> [What the exercise asks] From the records that follow, copy every line that contains the word "Open".

(Stored data entries)
——————————

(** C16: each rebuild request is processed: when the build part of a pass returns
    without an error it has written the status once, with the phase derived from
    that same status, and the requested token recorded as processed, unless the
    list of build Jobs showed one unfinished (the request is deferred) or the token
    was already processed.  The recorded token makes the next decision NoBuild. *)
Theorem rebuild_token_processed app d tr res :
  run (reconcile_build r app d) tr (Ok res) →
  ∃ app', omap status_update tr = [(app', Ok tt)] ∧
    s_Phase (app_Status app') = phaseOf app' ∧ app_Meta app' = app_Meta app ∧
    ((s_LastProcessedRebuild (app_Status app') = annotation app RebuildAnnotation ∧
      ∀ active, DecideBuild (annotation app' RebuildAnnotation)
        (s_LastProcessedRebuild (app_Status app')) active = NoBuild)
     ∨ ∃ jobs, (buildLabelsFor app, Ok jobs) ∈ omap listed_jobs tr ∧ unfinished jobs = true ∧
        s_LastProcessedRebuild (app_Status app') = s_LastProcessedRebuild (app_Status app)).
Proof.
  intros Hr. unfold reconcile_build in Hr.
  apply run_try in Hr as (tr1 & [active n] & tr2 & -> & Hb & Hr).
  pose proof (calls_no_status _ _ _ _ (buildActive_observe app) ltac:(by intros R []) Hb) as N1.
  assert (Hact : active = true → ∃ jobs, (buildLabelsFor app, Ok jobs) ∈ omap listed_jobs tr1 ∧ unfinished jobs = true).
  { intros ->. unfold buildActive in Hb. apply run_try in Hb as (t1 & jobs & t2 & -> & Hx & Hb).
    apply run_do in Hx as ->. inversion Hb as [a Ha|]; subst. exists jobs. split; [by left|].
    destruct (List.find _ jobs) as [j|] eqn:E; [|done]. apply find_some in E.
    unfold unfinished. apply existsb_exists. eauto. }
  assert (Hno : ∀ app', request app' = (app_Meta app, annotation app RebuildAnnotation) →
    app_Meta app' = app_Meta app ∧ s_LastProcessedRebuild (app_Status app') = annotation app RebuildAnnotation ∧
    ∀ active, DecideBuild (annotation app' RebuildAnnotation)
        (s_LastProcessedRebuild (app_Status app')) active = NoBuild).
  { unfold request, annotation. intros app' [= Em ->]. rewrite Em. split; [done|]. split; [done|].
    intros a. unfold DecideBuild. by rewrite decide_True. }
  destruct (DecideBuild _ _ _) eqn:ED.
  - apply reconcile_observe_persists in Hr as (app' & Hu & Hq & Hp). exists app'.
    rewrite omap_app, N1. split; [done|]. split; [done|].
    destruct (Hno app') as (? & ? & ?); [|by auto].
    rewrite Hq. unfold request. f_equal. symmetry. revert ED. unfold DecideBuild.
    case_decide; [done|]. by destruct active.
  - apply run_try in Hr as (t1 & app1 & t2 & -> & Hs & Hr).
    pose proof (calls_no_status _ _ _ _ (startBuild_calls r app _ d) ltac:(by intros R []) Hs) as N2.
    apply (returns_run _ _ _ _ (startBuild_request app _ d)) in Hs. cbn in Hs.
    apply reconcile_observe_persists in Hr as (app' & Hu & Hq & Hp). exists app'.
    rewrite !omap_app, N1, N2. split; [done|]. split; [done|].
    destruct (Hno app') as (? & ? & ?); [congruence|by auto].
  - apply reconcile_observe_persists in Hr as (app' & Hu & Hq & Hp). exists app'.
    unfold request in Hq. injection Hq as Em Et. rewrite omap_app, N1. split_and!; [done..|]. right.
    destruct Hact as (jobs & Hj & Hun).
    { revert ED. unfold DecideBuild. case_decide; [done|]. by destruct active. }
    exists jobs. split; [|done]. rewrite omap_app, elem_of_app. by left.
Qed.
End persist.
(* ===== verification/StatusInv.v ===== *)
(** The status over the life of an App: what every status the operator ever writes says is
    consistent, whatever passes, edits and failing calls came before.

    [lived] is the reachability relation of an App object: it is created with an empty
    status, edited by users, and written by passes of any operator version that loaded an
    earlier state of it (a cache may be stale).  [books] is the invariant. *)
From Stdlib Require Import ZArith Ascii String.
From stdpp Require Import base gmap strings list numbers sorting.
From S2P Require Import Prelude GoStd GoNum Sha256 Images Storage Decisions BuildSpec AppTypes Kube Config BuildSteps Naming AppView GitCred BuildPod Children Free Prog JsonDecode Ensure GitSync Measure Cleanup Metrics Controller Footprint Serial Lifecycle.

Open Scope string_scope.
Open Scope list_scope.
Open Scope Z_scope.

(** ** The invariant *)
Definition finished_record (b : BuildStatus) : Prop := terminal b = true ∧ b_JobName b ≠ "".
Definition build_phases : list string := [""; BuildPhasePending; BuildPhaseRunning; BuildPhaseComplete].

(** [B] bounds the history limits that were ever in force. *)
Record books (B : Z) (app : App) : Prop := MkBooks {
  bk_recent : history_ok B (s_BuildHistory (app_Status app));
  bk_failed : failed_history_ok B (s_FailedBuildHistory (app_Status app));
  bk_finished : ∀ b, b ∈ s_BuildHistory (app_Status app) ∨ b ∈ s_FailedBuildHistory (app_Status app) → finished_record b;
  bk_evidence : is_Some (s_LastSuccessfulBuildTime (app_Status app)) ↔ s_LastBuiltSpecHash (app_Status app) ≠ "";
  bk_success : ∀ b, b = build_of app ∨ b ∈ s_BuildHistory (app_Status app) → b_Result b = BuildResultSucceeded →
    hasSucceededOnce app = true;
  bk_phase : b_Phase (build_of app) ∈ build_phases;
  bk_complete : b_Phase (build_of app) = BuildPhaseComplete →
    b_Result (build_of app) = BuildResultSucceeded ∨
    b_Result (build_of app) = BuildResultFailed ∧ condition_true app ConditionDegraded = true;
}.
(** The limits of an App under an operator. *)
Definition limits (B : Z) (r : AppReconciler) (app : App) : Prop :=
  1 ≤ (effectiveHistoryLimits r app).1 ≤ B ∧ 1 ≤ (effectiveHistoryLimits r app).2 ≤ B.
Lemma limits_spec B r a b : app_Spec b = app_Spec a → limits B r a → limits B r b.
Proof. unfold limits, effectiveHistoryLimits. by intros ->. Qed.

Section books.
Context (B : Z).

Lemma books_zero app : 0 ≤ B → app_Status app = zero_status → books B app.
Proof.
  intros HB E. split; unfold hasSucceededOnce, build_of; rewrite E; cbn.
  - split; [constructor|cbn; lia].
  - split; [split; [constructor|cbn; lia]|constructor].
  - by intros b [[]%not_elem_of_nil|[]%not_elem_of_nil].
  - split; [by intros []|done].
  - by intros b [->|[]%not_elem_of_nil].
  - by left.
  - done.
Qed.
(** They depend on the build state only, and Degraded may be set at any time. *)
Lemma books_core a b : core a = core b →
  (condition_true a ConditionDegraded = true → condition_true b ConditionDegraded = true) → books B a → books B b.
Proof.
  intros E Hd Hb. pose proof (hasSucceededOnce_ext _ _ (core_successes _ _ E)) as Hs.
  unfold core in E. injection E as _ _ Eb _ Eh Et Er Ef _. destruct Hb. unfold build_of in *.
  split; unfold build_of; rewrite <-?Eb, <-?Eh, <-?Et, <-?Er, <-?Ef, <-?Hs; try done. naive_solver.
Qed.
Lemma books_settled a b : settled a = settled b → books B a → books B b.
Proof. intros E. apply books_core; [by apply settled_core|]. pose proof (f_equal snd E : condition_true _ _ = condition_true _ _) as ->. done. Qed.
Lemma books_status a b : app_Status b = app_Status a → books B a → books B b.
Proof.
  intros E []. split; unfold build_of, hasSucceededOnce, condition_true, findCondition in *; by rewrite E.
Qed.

——————————

> [Response area]
Open Scope string_scope.
Open Scope list_scope.
Open Scope Z_scope.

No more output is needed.